• _THE TASK_: From the entries that follow, copy exactly the lines beginning at the line holding "document is no specification. *)" and continuing through the line holding "Definition str_le (a".

-------- DATASET --------

(* ===== verification/Fmt.v ===== *)
(** Formatting and trimming of text as the control plane uses it: [str::trim], the [Debug] form of
    a string, and predicates on every byte of one.  Work.v and the upgrade files share it. *)
From S2P Require Import Prelude Text.

(** What [{:?}] prints for a character outside ASCII depends on the Unicode tables of [core]. *)
Class UnicodeTables := { escape_debug_char : string → string }.

Fixpoint trim_end (s : string) : string :=
  match s with
  | EmptyString => ""
  | String a s' => if is_blank s then "" else String a (trim_end s')
  end.
Definition trim (s : string) : string := trim_end (trim_start s).

(** [str::trim_end_matches] for a character. *)
Fixpoint trim_end_char (c : ascii) (s : string) : string :=
  match s with
  | EmptyString => ""
  | String a s =>
      match trim_end_char c s with
      | EmptyString => if Ascii.eqb a c then "" else String a ""
      | t => String a t
      end
  end.

Definition is_ascii_alphanumeric (a : ascii) : bool :=
  is_ascii_digit a || in_range 65 90 (code a) || in_range 97 122 (code a).

Definition ascii_lower (a : ascii) : ascii :=
  if in_range 65 90 (code a) then ascii_of_N (Z.to_N (code a + 32)) else a.
Fixpoint to_ascii_lowercase (s : string) : string :=
  match s with EmptyString => EmptyString | String a s => String (ascii_lower a) (to_ascii_lowercase s) end.

(** [str::lines] *)
Definition strip_cr (line : string) : string :=
  match rsplit_once "013" line with Some (line', "") => line' | _ => line end.
Fixpoint lines_of (pieces : list string) : list string :=
  match pieces with
  | [] => []
  | [last] => if String.eqb last "" then [] else [last]
  | line :: pieces => strip_cr line :: lines_of pieces
  end.
Definition lines (text : string) : list string := lines_of (split_on newline text).

Definition hex_digit (n : Z) : ascii :=
  ascii_of_N (Z.to_N (if Z.ltb n 10 then 48 + n else 87 + n)).
Definition hex_byte_short (z : Z) : string :=
  if Z.ltb z 16 then String (hex_digit z) ""
  else String (hex_digit (z / 16)) (String (hex_digit (z mod 16)) "").

Definition backslash : ascii := "092"%char.
Definition dquote : ascii := "034"%char.

(** [<str as Debug>::fmt] *)
Definition escape_debug_ascii (a : ascii) : string :=
  let z := code a in
  if Z.eqb z 0 then String backslash "0"
  else if Z.eqb z 9 then String backslash "t"
  else if Z.eqb z 10 then String backslash "n"
  else if Z.eqb z 13 then String backslash "r"
  else if Ascii.eqb a backslash then String backslash (String backslash "")
  else if Ascii.eqb a dquote then String backslash (String dquote "")
  else if in_range 32 126 z then String a ""
  else String backslash "u{" +:+ hex_byte_short z +:+ "}".

Fixpoint debug_chars `{UnicodeTables} (fuel : nat) (s : string) : string :=
  match fuel, s with
  | S fuel, String a s' =>
      if Z.ltb (code a) 128 then escape_debug_ascii a +:+ debug_chars fuel s'
      else
        let '(k, _) := utf8_head a s' in
        escape_debug_char (str_take k s) +:+ debug_chars fuel (str_drop k s)
  | _, _ => ""
  end.
Definition debug_str `{UnicodeTables} (s : string) : string :=
  String dquote (debug_chars (String.length s) s +:+ String dquote "").

Fixpoint all_chars (p : ascii → bool) (s : string) : bool :=
  match s with EmptyString => true | String a s => p a && all_chars p s end.

Lemma all_chars_app p s t : all_chars p (s +:+ t) = all_chars p s && all_chars p t.
Proof.
  induction s as [|a s IH]; [done|]. rewrite app_cons. cbn. rewrite IH. by destruct (p a).
Qed.

(** ** Trimming a character at the end *)

Lemma trim_end_char_split c s : ∃ n, s = trim_end_char c s +:+ Nat.iter n (String c) "".
Proof.
  induction s as [|a s [n IH]]; [by exists 0|]. cbn.
  destruct (trim_end_char c s) as [|b t] eqn:E.
  - destruct (Ascii.eqb_spec a c) as [->|]; [|by exists n; rewrite IH at 1].
    exists (S n). by rewrite IH at 1.
  - exists n. by rewrite IH at 1.
Qed.

Lemma trim_end_char_last c s : last_char (trim_end_char c s) ≠ Some c.
Proof.
  induction s as [|a s IH]; [done|]. cbn. destruct (trim_end_char c s) as [|b t] eqn:E; [|done].
  destruct (Ascii.eqb_spec a c); [done|]. cbn. by intros [= ?].
Qed.

Lemma trim_end_char_id c s : last_char s ≠ Some c → trim_end_char c s = s.
Proof.
  induction s as [|a s IH]; [done|]. cbn. destruct s as [|b s]; cbn.
  - intros Hl. destruct (Ascii.eqb_spec a c) as [->|]; [by destruct Hl|done].
  - intros Hl. cbn in IH. by rewrite (IH Hl).
Qed.

Lemma has_char_trim_end c d s : has_char d (trim_end_char c s) = true → has_char d s = true.
Proof.
  destruct (trim_end_char_split c s) as [n E]. revert E. generalize (trim_end_char c s). intros t ->.
  rewrite has_char_app. by intros ->.
Qed.

Lemma split_on_nonempty c s : split_on c s ≠ [].
Proof.
  destruct s as [|a s]; cbn; [done|]. destruct (Ascii.eqb a c); [done|]. by destruct (split_on c s).
Qed.

Lemma split_on_app c s t : split_on c (s +:+ String c t) = (split_on c s ++ split_on c t)%list.
Proof.
  induction s as [|a s IH].
  - rewrite Prelude.app_nil_l. cbn. by rewrite Ascii.eqb_refl.
  - rewrite app_cons. cbn. rewrite IH. destruct (Ascii.eqb a c); [done|].
    destruct (split_on c s) as [|x l] eqn:E; [by apply split_on_nonempty in E|done].
Qed.

Lemma split_on_id c s : has_char c s = false → split_on c s = [s].
Proof.
  induction s as [|a s IH]; [done|]. rewrite has_char_cons. intros [Ha Hs]%orb_false_iff.
  cbn. by rewrite Ha, IH.
Qed.

Lemma split_on_cons c s t : has_char c s = false → split_on c (s +:+ String c t) = s :: split_on c t.
Proof.
  induction s as [|a s IH]; intros Hc; [rewrite Prelude.app_nil_l; cbn; by rewrite Ascii.eqb_refl|].
  rewrite has_char_cons in Hc. apply orb_false_iff in Hc as [Ha Hs].
  rewrite app_cons. cbn. by rewrite Ha, IH.
Qed.

Lemma split_on_join c l : l ≠ [] → forallb (λ s, negb (has_char c s)) l = true →
  split_on c (Text.join (String c "") l) = l.
Proof.
  intros Hl. induction l as [|x l IH]; [done|]. cbn [forallb]. intros [Hx Ha]%andb_true_iff.
  apply negb_true_iff in Hx. destruct l as [|y l]; [by apply split_on_id|].
  change (Text.join _ (x :: y :: l)) with (x +:+ String c "" +:+ Text.join (String c "") (y :: l)).
  rewrite app_cons, Prelude.app_nil_l, split_on_cons by done. by rewrite IH.
Qed.

Lemma split_on_parts c s : forallb (λ s, negb (has_char c s)) (split_on c s) = true ∧ split_on c s ≠ [].
Proof.
  induction s as [|a s [IH1 IH2]]; [done|]. cbn [split_on].
  destruct (Ascii.eqb a c) eqn:E; [split; [exact IH1|done]|].
  destruct (split_on c s) as [|x l]; [done|]. cbn [forallb] in *.
  apply andb_true_iff in IH1 as [Hx Hl]. split; [|done]. rewrite has_char_cons, E. cbn [orb].
  by rewrite Hx, Hl.
Qed.

Lemma split_on_pieces c s x : x ∈ split_on c s → has_char c x = false.
Proof.
  revert x. induction s as [|a s IH]; intros x Hx.
  { by apply list_elem_of_singleton in Hx as ->. }
  cbn in Hx. destruct (Ascii.eqb a c) eqn:Ea.
  { apply elem_of_cons in Hx as [->|Hx]; [done|by apply IH]. }
  destruct (split_on c s) as [|y l]; [by apply list_elem_of_singleton in Hx as ->; rewrite has_char_cons, Ea|].
  apply elem_of_cons in Hx as [->|Hx].
  - rewrite has_char_cons, Ea. apply IH, elem_of_cons. by left.
  - apply IH, elem_of_cons. by right.
Qed.

Lemma split_on_trim_end c s x : x ∈ split_on c (trim_end_char c s) → x ∈ split_on c s.
Proof.
  destruct (trim_end_char_split c s) as [n E]. revert E. generalize (trim_end_char c s).
  intros t ->. destruct n as [|n]; cbn.
  - by rewrite Prelude.app_nil_r.
  - rewrite split_on_app. intros Hx. apply elem_of_app. by left.
Qed.

Lemma starts_with_trim_end c a s : starts_with (String a "") s = true → trim_end_char c s ≠ "" →
  starts_with (String a "") (trim_end_char c s) = true.
Proof.
  destruct s as [|b s]; [done|]. unfold starts_with. cbn.
  destruct (trim_end_char c s) as [|d t]; cbn.
  - destruct (Ascii.eqb b c); cbn; [by intros _ []|]. destruct (ascii_dec a b); [done|done].
  - destruct (ascii_dec a b); [done|done].
Qed.

(** [str::parse::<u64>] *)
Fixpoint parse_digits (acc : Z) (s : string) : string + Z :=
  match s with
  | EmptyString => inr acc
  | String a s =>
      if negb (is_ascii_digit a) then inl "invalid digit found in string"
      else
        let acc := (acc * 10 + (code a - 48))%Z in
        if Z.ltb u64_max acc then inl "number too large to fit in target type" else parse_digits acc s
  end.
Definition parse_u64 (s : string) : string + Z :=
  match s with
  | EmptyString => inl "cannot parse integer from empty string"
  | String a rest =>
      if Ascii.eqb a "+" then
        match rest with EmptyString => inl "invalid digit found in string" | _ => parse_digits 0 rest end
      else parse_digits 0 s
  end.
(* ===== verification/Work.v ===== *)
(** control/work.rs and state_store/work.rs: the work the gateway grants this agent, what it
    folds down to (log inputs, exporter runs, a metrics interval), and the life of its one-shot
    works.  The types of wist-contracts are [WorkContracts]. *)
From S2P Require Import Prelude Text Host Telemetry LogToy Select BTree Fmt.
From stdpp Require Import pretty.

(** [wist_contracts::work] and [wist_api::work]: the structs src/ builds field by field. *)
Record StandingWork := mk_standing {
  sw_work_id : string;
  sw_agent_id : string;
  sw_family : string;
  sw_spec : string;
  sw_catalog_version : Z;
  sw_proposal_id : option string;
  sw_plan_version : Z;
  sw_effective_from : string;
  sw_status : string;
  sw_updated_by : string;
  sw_updated_at : string;
}.

Record OneShotWork := mk_one_shot {
  ow_work_id : string;
  ow_agent_id : string;
  ow_action : string;
  ow_spec : string;
  ow_scheduled_at : string;
  ow_deadline_at : string;
  ow_timeout_seconds : Z;
  ow_interruptible : bool;
  ow_status : string;
  ow_paused_at : option string;
  ow_paused_total_seconds : Z;
  ow_current_step : option string;
  ow_completed_steps : list string;
  ow_attempt : Z;
  ow_issued_by : string;
  ow_issued_at : string;
}.

Record WorkGrant := mk_grant {
  wg_agent_id : string;
  wg_standing : list StandingWork;
  wg_one_shot : list OneShotWork;
  wg_sequence : Z;
  wg_granted_at : string;
}.

(** The types src/ reads by field and the functions it calls.  [WorkSpec] has one field, the
    list of units; the error of [encode] is never looked at. *)
Class WorkContracts `{FilterContracts} := {
  WorkSpecSource : Type;
  ss_kind : WorkSpecSource → string;
  ss_target : WorkSpecSource → string;
  ss_multiline : WorkSpecSource → string;
  ss_exclude_globs : WorkSpecSource → list string;
  ss_filters : WorkSpecSource → ContainerFilters;
  ss_drop_if_contains : WorkSpecSource → list string;
  WorkSpecUnit : Type;
  unit_id : WorkSpecUnit → string;
  capability : WorkSpecUnit → string;
  unit_sources : WorkSpecUnit → list WorkSpecSource;
  file_sources : WorkSpecUnit → list WorkSpecSource;
  unsupported_sources : WorkSpecUnit → list WorkSpecSource;
  metric_interval_seconds : list WorkSpecUnit → option Z;
  spec_parse : string → string + list WorkSpecUnit;
  spec_encode : list WorkSpecUnit → option string;
  is_executable_source : string → string → bool;
  is_known_exporter : string → bool;
  parse_exporter_target : string → option (string * option string);
  is_outstanding : OneShotWork → bool;
}.

(** Serialising units and parsing the text gives them back, and a word that is not a JSON
    document is no specification. *)
Class WorkLaws `{WorkContracts} : Prop := {
  spec_parse_encode : ∀ text units, spec_parse text = inr units →
    ∃ t, spec_encode units = Some t ∧ spec_parse t = inr units;
  spec_encode_sound : ∀ units t, spec_encode units = Some t →
    spec_parse t = inr units ∨ ∃ e, spec_parse t = inl e;
  spec_parse_unparsable : ∃ e, spec_parse "unparsable" = inl e;
}.

(** * Text *)

Definition token_char (a : ascii) : bool :=
  is_ascii_alphanumeric a || Ascii.eqb a "-" || Ascii.eqb a "_".

(** One dash for each character that is not kept, whatever its number of bytes. *)
Fixpoint safe_token_fuel (fuel : nat) (raw : string) : string :=
  match fuel, raw with
  | S fuel, String a s =>
      let '(k, _) := utf8_head a s in
      String (if token_char a then a else "-"%char) (safe_token_fuel fuel (str_drop k raw))
  | _, _ => ""
  end.
Definition safe_token (raw : string) : string := safe_token_fuel (String.length raw) raw.

(** [Vec<String>::sort] *)
Definition str_le (a b : string) : Prop := String.compare a b ≠ Gt.
#[export] Instance str_le_dec : RelDecision str_le.
Proof. intros a b. unfold str_le. destruct (String.compare a b); [left|left|right]; naive_solver. Defined.
Definition sort_strings (l : list string) : list string := merge_sort str_le l.

Section Work.
Context `{WorkContracts} `{UnicodeTables}.

Record LogFileInputSection := mk_input {
  lf_input_id : string;
  lf_path : string;
  lf_startup_position : string;
  lf_multiline_mode : string;
  lf_exclude_globs : list string;
  lf_filters : ContainerFilters;
  lf_drop_if_contains : list string;
}.

Record WorkLogInput := mk_log_input {
  wl_work_id : string;
  wl_family : string;
  wl_unit_id : string;
  wl_input : LogFileInputSection;
}.

Record WorkExporterRun := mk_run {
  we_work_id : string;
  we_family : string;
  we_unit_id : string;
  we_exporter_id : string;
  we_arg : option string;
  we_target : string;
  we_input_id : string;
}.

Record UnsupportedUnit := mk_unsupported {
  uu_work_id : string;
  uu_unit_id : string;
  uu_detail : string;
}.

Record AppliedWork := mk_applied {
  aw_family : string;
  aw_plan_version : Z;
  aw_status : string;
  aw_effective_from : string;
  aw_spec : option (list WorkSpecUnit);
  aw_spec_detail : option string;
  aw_acked_plan_version : option Z;
}.

Definition is_working (w : AppliedWork) : bool :=
  String.eqb (aw_status w) "active" && is_some (aw_spec w).

Record ApplyOutcome := mk_apply {
  ao_changed : bool;
  ao_to_ack : list (string * Z);
  ao_started : list string;
  ao_stopped : list string;
  ao_unsupported : list UnsupportedUnit;
  ao_broken : list (string * string);
  ao_unexecutable_one_shot : list string;
  ao_one_shot_to_dispatch : list OneShotWork;
}.

Definition ONE_SHOT_UNEXECUTED : string := "unexecuted".

Definition is_one_shot_execution_in_flight (execution : string) : bool :=
  String.eqb execution "dispatched" || String.eqb execution "running".

Definition EXECUTABLE_ONE_SHOT_ACTIONS : list string := ["upgrade"].

Definition is_executable_one_shot_action (action : string) : bool :=
  existsb (String.eqb (trim action)) EXECUTABLE_ONE_SHOT_ACTIONS.

Record AppliedWorkGrant := mk_applied_grant {
  ag_sequence : Z;
  ag_works : btree AppliedWork;
  ag_one_shot_works : btree OneShotWork;
  ag_unexecutable_one_shot : list string;
  ag_one_shot_execution : btree string;
}.

Definition AppliedWorkGrant_default : AppliedWorkGrant := mk_applied_grant 0 [] [] [] [].

Definition is_empty (s : AppliedWorkGrant) : bool :=
  match ag_works s with [] => true | _ => false end.

(** ** [apply] *)

Definition parse_work_spec (text : string) : option (list WorkSpecUnit) * option string :=
  match spec_parse text with
  | inr spec => (Some spec, None)
  | inl err => (None, Some ("unparsable work spec: " +:+ err))
  end.

(** The acknowledgement of the same plan version is carried over. *)
Definition previous_ack (works : btree AppliedWork) (work : StandingWork) : option Z :=
  match bt_get (sw_work_id work) works with
  | Some previous =>
      if Z.eqb (aw_plan_version previous) (sw_plan_version work)
      then aw_acked_plan_version previous else None
  | None => None
  end.

Definition apply_standing_one (works : btree AppliedWork) (work : StandingWork)
    (acc : btree AppliedWork * list (string * string))
    : btree AppliedWork * list (string * string) :=
  let '(next, broken) := acc in
  let '(spec, spec_detail) := parse_work_spec (sw_spec work) in
  (bt_insert (sw_work_id work)
     (mk_applied (sw_family work) (sw_plan_version work) (sw_status work) (sw_effective_from work)
        spec spec_detail (previous_ack works work)) next,
   match spec_detail with Some detail => broken ++ [(sw_work_id work, detail)] | None => broken end).

Definition apply_standing (works : btree AppliedWork) (standing : list StandingWork)
    : btree AppliedWork * list (string * string) :=
  foldl (λ acc work, apply_standing_one works work acc) ([], []) standing.

Definition working_in (works : btree AppliedWork) (work_id : string) : bool :=
  match bt_get work_id works with Some w => is_working w | None => false end.

(** The works of [a] that work there and do not in [b]. *)
Definition newly_working (a b : btree AppliedWork) : list string :=
  fst <$> List.filter (λ '(work_id, work), is_working work && negb (working_in b work_id)) a.

Definition works_to_ack (works : btree AppliedWork) : list (string * Z) :=
  (λ '(work_id, work), (work_id, aw_plan_version work)) <$>
  List.filter (λ '(_, work), is_some (aw_spec work)
      && negb (bool_decide (aw_acked_plan_version work = Some (aw_plan_version work)))) works.

Record one_shot_pass := mk_pass {
  op_to_dispatch : list OneShotWork;
  op_unexecutable_now : list string;
  op_unexecutable_new : list string;
  op_next_execution : btree string;
}.

Definition execution_of (s : AppliedWorkGrant) (work_id : string) : string :=
  default ONE_SHOT_UNEXECUTED (bt_get work_id (ag_one_shot_execution s)).

Definition one_shot_step (s : AppliedWorkGrant) (p : one_shot_pass) (work : OneShotWork)
    : one_shot_pass :=
  let execution := execution_of s (ow_work_id work) in
  let next_execution := bt_insert (ow_work_id work) execution (op_next_execution p) in
  if is_executable_one_shot_action (ow_action work) then
    mk_pass
      (if String.eqb execution ONE_SHOT_UNEXECUTED then op_to_dispatch p ++ [work]
       else op_to_dispatch p)
      (op_unexecutable_now p) (op_unexecutable_new p) next_execution
  else
    mk_pass (op_to_dispatch p) (op_unexecutable_now p ++ [ow_work_id work])
      (if existsb (String.eqb (ow_work_id work)) (ag_unexecutable_one_shot s)
       then op_unexecutable_new p else op_unexecutable_new p ++ [ow_work_id work])
      next_execution.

--------

• _THE COMPLETED TASK_:
    document is no specification. *)
Class WorkLaws `{WorkContracts} : Prop := {
  spec_parse_encode : ∀ text units, spec_parse text = inr units →
    ∃ t, spec_encode units = Some t ∧ spec_parse t = inr units;
  spec_encode_sound : ∀ units t, spec_encode units = Some t →
    spec_parse t = inr units ∨ ∃ e, spec_parse t = inl e;
  spec_parse_unparsable : ∃ e, spec_parse "unparsable" = inl e;
}.

(** * Text *)

Definition token_char (a : ascii) : bool :=
  is_ascii_alphanumeric a || Ascii.eqb a "-" || Ascii.eqb a "_".

(** One dash for each character that is not kept, whatever its number of bytes. *)
Fixpoint safe_token_fuel (fuel : nat) (raw : string) : string :=
  match fuel, raw with
  | S fuel, String a s =>
      let '(k, _) := utf8_head a s in
      String (if token_char a then a else "-"%char) (safe_token_fuel fuel (str_drop k raw))
  | _, _ => ""
  end.
Definition safe_token (raw : string) : string := safe_token_fuel (String.length raw) raw.

(** [Vec<String>::sort] *)
Definition str_le (a b : string) : Prop := String.compare a b ≠ Gt.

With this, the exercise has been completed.